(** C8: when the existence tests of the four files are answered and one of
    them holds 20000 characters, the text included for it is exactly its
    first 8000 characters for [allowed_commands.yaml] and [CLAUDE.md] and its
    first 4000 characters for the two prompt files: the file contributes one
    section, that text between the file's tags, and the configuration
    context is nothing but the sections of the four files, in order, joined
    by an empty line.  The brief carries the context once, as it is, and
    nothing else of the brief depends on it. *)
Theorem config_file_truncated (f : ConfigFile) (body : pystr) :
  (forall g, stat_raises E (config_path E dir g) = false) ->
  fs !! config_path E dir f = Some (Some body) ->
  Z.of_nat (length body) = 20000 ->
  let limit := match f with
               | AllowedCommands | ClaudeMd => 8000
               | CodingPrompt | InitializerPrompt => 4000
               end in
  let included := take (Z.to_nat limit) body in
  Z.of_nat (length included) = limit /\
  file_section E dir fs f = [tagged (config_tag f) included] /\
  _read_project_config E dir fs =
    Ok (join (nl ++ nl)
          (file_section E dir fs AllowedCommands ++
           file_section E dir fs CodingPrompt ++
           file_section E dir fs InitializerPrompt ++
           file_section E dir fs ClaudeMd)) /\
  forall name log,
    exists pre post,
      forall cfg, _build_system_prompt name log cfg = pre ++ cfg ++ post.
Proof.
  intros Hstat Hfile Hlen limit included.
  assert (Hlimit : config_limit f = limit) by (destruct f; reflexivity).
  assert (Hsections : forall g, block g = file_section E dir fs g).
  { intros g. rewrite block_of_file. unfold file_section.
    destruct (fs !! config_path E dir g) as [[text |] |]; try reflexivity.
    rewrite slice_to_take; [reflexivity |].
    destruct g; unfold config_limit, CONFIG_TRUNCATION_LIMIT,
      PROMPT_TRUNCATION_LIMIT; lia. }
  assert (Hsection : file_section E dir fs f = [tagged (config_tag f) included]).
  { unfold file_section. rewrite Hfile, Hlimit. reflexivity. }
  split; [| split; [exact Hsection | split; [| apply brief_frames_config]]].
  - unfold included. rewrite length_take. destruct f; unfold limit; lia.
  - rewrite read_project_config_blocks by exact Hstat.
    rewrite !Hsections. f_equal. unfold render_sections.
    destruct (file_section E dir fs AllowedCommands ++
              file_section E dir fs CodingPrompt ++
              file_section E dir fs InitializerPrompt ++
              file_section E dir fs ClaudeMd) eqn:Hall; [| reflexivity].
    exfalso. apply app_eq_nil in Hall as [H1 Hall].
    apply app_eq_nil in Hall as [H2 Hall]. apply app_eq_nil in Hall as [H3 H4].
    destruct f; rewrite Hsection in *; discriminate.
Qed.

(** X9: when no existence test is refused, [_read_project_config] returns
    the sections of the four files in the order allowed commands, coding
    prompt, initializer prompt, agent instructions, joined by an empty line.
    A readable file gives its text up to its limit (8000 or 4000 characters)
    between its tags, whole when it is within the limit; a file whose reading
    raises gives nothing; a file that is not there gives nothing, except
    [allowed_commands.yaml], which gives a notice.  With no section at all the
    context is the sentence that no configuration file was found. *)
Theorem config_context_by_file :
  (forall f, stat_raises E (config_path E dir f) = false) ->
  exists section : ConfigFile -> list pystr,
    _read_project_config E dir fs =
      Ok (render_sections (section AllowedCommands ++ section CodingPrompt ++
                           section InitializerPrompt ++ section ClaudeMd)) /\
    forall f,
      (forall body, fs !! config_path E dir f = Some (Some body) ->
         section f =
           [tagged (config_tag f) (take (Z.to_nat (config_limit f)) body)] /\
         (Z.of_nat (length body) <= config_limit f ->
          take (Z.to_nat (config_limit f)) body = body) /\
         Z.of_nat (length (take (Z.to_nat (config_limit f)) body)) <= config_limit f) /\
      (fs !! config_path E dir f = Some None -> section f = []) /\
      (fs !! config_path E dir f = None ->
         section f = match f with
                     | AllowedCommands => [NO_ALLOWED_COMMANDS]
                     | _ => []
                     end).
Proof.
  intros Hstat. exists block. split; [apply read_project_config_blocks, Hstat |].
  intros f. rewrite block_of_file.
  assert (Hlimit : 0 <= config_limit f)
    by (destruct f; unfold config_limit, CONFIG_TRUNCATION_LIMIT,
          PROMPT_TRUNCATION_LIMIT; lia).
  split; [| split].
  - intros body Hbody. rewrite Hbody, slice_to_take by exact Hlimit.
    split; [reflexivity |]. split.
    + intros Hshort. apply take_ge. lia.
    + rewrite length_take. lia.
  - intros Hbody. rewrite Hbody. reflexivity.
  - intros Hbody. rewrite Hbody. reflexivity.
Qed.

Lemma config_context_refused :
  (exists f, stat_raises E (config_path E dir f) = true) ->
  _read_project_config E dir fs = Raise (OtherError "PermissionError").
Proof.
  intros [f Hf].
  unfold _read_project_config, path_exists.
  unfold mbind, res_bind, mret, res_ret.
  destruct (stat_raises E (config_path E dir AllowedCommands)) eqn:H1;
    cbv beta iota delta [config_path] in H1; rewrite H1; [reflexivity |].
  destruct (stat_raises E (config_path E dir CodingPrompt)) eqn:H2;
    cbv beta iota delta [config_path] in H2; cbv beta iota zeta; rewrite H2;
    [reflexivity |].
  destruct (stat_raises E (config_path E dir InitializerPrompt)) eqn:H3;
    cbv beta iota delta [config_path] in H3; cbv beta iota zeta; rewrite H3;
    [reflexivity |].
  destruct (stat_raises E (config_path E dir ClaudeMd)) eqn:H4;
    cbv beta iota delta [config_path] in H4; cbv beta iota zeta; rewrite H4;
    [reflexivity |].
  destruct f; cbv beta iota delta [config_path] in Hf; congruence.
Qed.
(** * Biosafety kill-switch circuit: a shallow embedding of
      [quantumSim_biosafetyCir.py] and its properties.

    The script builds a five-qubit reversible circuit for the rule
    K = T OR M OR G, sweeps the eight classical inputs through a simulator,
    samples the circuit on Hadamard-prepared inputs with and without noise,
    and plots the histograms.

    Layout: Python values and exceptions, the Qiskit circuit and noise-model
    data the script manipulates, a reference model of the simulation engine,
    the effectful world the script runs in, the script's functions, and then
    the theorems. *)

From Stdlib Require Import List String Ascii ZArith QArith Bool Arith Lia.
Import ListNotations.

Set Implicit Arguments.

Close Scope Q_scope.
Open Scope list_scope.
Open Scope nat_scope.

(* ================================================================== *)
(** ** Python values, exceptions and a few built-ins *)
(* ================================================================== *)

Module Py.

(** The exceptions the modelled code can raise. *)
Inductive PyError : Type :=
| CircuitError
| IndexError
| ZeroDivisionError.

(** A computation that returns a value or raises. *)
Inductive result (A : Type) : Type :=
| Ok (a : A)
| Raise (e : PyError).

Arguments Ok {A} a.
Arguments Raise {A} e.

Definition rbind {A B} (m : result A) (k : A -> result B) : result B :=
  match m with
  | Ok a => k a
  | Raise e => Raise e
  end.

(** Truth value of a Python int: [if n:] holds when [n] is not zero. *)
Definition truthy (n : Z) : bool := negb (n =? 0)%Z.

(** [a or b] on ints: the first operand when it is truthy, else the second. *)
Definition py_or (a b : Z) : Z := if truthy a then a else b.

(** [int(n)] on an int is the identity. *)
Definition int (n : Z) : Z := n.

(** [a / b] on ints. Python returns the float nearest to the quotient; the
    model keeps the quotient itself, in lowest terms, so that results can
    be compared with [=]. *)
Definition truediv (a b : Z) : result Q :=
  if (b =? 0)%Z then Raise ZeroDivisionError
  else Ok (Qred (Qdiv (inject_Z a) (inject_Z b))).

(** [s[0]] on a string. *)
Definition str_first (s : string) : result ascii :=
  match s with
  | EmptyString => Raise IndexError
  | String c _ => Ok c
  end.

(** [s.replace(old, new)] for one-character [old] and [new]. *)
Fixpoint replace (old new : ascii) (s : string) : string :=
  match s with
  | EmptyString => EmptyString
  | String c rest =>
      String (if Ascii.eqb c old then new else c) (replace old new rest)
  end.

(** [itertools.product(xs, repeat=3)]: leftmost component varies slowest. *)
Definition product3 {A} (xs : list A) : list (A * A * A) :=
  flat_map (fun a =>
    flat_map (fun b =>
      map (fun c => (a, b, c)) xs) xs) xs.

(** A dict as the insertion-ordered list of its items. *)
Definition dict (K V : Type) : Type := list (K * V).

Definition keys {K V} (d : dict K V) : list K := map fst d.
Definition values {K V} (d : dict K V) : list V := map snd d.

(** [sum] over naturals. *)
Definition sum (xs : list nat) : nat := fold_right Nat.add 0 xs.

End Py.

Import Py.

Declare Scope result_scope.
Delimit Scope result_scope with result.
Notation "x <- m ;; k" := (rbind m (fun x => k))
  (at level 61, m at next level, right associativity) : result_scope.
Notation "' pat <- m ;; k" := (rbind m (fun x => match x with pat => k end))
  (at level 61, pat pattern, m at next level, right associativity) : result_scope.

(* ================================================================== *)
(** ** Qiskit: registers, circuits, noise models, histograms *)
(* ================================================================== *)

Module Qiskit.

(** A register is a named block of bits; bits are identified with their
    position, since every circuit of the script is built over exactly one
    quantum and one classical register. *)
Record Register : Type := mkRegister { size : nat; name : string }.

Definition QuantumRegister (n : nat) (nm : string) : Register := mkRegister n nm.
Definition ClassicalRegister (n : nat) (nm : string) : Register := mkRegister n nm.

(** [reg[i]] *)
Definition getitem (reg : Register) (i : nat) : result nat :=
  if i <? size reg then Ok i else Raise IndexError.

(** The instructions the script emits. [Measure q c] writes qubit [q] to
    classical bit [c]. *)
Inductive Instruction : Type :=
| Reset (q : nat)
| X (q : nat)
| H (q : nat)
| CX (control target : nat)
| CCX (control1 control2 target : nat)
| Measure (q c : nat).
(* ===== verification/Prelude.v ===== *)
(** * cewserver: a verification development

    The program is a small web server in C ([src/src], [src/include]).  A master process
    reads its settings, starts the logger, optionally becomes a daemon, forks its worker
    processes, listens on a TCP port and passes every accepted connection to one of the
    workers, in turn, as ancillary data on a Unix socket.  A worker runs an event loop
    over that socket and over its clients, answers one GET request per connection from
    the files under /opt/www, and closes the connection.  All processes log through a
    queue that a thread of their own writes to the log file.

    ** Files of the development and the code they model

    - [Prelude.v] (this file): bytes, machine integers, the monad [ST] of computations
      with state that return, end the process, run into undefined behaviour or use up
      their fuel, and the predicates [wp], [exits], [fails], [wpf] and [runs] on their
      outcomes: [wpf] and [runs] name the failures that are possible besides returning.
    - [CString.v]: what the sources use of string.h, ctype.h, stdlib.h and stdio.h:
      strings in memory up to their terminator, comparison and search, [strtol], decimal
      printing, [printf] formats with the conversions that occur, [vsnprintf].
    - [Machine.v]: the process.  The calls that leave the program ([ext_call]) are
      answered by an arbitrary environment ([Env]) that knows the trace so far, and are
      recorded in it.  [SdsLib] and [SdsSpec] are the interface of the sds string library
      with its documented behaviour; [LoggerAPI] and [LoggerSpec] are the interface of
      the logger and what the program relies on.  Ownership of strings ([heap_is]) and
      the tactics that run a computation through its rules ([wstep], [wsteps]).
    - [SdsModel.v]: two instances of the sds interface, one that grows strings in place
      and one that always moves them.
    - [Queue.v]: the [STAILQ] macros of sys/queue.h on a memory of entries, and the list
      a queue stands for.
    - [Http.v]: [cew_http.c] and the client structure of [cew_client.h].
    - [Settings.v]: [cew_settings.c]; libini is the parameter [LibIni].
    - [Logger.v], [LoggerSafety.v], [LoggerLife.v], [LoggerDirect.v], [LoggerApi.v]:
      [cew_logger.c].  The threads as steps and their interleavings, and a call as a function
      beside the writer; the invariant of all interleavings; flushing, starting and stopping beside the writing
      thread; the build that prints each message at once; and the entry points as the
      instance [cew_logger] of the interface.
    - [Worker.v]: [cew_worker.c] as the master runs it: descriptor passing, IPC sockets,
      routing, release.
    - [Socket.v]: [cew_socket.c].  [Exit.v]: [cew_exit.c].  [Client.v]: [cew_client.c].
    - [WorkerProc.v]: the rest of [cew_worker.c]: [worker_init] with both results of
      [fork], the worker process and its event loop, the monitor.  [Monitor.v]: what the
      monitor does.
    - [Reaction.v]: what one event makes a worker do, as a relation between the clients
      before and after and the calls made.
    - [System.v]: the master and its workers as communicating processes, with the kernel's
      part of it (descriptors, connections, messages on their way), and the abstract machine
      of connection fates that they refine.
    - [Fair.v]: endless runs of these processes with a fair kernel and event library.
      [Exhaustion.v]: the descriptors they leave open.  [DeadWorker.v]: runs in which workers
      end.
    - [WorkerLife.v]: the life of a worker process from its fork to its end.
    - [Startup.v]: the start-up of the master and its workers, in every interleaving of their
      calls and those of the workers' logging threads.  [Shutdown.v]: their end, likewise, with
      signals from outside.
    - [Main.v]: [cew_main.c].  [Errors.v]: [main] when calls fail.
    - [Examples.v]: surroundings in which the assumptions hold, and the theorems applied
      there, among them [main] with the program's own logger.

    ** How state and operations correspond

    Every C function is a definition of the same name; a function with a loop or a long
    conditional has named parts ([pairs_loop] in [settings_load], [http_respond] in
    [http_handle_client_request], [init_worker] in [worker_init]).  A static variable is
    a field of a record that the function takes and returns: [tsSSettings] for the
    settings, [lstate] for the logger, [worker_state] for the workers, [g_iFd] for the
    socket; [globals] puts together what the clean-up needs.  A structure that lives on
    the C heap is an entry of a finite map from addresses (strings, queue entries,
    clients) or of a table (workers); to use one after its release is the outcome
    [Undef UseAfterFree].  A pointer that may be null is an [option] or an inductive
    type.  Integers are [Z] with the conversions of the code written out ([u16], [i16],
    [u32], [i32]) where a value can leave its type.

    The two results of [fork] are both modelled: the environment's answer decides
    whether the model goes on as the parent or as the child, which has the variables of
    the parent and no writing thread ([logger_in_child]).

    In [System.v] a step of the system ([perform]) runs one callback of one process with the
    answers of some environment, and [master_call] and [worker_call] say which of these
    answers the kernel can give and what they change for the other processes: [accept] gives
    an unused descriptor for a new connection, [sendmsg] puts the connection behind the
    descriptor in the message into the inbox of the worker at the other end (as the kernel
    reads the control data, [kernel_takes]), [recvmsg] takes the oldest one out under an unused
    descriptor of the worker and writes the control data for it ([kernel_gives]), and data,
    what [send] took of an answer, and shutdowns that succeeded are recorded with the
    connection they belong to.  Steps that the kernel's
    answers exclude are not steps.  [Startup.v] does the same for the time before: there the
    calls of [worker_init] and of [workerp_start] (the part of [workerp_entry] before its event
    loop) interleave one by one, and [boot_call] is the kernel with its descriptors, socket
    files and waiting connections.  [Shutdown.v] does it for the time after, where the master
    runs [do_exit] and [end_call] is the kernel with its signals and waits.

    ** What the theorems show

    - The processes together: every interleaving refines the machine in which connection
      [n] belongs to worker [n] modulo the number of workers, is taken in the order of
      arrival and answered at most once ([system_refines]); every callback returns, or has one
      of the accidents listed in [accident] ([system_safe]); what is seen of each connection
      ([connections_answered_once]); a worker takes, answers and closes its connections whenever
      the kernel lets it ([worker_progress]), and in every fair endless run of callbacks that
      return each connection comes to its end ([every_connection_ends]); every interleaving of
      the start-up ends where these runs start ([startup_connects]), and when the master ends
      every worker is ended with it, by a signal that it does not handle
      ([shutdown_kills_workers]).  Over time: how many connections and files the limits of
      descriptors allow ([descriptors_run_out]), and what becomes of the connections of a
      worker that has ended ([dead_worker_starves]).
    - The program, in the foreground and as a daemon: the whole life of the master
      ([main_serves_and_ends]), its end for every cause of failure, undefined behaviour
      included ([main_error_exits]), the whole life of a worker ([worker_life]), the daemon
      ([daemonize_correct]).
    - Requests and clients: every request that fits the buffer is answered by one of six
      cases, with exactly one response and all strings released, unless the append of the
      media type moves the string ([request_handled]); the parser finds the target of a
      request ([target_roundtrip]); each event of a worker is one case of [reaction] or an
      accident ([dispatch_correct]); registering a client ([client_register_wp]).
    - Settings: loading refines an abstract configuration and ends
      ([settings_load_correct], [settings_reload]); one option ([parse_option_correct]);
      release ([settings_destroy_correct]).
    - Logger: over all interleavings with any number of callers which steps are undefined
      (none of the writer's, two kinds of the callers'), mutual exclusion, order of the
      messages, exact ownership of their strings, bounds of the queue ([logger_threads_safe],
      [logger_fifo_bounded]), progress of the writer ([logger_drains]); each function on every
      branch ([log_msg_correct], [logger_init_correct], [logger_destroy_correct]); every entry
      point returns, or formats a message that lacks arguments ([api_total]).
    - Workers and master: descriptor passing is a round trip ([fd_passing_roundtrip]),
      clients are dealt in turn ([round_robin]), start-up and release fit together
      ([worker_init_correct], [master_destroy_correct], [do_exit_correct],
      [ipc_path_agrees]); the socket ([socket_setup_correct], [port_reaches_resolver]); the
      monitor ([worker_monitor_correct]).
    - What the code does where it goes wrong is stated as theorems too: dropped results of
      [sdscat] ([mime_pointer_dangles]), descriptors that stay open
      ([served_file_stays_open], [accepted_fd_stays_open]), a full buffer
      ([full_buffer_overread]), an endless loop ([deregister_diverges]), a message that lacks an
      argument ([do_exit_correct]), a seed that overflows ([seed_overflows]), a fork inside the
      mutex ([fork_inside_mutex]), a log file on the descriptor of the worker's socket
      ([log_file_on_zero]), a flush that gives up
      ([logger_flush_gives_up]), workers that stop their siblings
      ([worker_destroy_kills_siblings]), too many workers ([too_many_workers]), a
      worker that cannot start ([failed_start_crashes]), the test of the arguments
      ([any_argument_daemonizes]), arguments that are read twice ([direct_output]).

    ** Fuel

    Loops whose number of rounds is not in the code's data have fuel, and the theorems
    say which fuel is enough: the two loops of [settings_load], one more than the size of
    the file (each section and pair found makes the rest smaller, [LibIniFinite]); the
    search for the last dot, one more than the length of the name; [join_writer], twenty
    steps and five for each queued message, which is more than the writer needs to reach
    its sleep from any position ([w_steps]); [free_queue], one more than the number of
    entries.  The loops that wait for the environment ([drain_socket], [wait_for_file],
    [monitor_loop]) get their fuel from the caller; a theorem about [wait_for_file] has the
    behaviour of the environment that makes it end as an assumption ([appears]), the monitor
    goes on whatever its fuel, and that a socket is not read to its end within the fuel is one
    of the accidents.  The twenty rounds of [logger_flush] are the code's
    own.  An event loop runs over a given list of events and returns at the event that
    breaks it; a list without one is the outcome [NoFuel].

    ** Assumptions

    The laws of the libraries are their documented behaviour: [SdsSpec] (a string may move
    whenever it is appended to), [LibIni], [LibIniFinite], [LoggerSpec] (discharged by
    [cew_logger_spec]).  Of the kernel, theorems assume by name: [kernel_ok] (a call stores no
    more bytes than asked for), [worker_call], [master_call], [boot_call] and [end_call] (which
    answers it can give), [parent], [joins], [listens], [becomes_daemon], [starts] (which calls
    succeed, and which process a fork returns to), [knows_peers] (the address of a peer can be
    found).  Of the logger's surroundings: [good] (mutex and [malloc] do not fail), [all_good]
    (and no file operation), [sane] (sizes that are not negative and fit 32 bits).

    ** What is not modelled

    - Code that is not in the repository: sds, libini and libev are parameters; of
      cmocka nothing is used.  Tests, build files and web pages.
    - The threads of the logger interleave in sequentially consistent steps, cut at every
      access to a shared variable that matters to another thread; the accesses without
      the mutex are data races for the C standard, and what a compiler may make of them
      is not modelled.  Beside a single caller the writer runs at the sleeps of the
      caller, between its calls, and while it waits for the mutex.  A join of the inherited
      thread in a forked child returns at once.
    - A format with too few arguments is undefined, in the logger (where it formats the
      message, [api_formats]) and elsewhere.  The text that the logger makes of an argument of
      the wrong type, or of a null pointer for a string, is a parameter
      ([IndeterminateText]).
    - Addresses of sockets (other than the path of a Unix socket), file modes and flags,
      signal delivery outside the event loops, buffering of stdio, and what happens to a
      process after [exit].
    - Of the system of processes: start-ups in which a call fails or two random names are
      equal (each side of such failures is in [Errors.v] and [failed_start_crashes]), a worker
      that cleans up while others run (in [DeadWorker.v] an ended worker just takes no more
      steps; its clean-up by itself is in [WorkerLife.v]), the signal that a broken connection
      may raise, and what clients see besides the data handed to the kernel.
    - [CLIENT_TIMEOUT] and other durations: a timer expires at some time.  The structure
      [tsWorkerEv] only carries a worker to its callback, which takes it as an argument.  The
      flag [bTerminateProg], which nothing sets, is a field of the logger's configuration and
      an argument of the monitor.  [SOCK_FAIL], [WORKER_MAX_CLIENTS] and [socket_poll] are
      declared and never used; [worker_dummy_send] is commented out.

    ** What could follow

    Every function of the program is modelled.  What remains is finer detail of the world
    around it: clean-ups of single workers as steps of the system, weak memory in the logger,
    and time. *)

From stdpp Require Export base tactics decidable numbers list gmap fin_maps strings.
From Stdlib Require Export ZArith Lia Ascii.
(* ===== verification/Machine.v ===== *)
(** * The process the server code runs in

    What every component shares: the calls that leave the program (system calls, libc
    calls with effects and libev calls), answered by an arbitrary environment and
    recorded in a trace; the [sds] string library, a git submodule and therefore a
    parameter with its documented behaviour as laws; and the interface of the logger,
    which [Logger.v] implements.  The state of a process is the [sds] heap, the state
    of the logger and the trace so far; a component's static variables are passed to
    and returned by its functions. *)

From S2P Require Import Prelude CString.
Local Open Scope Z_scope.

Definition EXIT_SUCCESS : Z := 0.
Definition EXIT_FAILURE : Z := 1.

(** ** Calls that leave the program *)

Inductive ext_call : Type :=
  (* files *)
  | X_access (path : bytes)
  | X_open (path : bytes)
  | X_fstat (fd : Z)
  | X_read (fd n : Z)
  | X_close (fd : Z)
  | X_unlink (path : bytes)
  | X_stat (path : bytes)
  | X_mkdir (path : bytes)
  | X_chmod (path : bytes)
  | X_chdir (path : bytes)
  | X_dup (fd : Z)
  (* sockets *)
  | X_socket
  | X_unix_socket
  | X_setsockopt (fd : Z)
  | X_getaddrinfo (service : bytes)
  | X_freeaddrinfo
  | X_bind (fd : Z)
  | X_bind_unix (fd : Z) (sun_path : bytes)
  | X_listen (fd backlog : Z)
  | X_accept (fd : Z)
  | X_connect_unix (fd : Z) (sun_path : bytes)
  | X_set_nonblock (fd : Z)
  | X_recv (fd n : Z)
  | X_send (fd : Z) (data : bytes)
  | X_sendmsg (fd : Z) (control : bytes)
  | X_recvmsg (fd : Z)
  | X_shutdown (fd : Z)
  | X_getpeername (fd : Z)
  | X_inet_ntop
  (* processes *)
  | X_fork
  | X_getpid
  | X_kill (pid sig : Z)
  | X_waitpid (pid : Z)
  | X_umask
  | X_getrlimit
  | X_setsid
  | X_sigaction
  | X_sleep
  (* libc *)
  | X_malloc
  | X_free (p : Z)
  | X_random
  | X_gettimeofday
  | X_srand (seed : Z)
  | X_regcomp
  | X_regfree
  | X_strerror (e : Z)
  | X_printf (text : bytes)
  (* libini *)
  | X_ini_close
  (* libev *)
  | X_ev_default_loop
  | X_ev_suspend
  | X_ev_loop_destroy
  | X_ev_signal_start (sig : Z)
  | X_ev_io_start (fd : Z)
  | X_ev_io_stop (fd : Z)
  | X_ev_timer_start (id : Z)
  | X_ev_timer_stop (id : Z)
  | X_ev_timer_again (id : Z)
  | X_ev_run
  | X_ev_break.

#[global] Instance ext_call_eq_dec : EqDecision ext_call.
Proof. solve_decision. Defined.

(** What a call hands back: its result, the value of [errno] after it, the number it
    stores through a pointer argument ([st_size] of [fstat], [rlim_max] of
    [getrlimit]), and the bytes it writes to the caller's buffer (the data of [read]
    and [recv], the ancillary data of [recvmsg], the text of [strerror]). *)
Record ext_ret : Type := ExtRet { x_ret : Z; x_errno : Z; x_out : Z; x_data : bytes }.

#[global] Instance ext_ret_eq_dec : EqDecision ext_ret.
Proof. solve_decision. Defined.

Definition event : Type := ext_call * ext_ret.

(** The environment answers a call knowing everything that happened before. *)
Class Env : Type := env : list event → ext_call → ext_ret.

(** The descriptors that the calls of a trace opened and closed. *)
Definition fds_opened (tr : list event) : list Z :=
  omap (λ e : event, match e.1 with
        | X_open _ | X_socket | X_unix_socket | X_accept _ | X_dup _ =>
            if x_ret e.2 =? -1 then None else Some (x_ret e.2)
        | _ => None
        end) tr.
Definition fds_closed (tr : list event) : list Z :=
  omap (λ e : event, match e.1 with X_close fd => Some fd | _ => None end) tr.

Your objective: Up to and including the line with "file_section E dir fs f = [tagged (config_tag f) included] /\", repeat the data exactly, starting from its first line; nothing else belongs in the response.

Written solution:
(** C8: when the existence tests of the four files are answered and one of
    them holds 20000 characters, the text included for it is exactly its
    first 8000 characters for [allowed_commands.yaml] and [CLAUDE.md] and its
    first 4000 characters for the two prompt files: the file contributes one
    section, that text between the file's tags, and the configuration
    context is nothing but the sections of the four files, in order, joined
    by an empty line.  The brief carries the context once, as it is, and
    nothing else of the brief depends on it. *)
Theorem config_file_truncated (f : ConfigFile) (body : pystr) :
  (forall g, stat_raises E (config_path E dir g) = false) ->
  fs !! config_path E dir f = Some (Some body) ->
  Z.of_nat (length body) = 20000 ->
  let limit := match f with
               | AllowedCommands | ClaudeMd => 8000
               | CodingPrompt | InitializerPrompt => 4000
               end in
  let included := take (Z.to_nat limit) body in
  Z.of_nat (length included) = limit /\
  file_section E dir fs f = [tagged (config_tag f) included] /\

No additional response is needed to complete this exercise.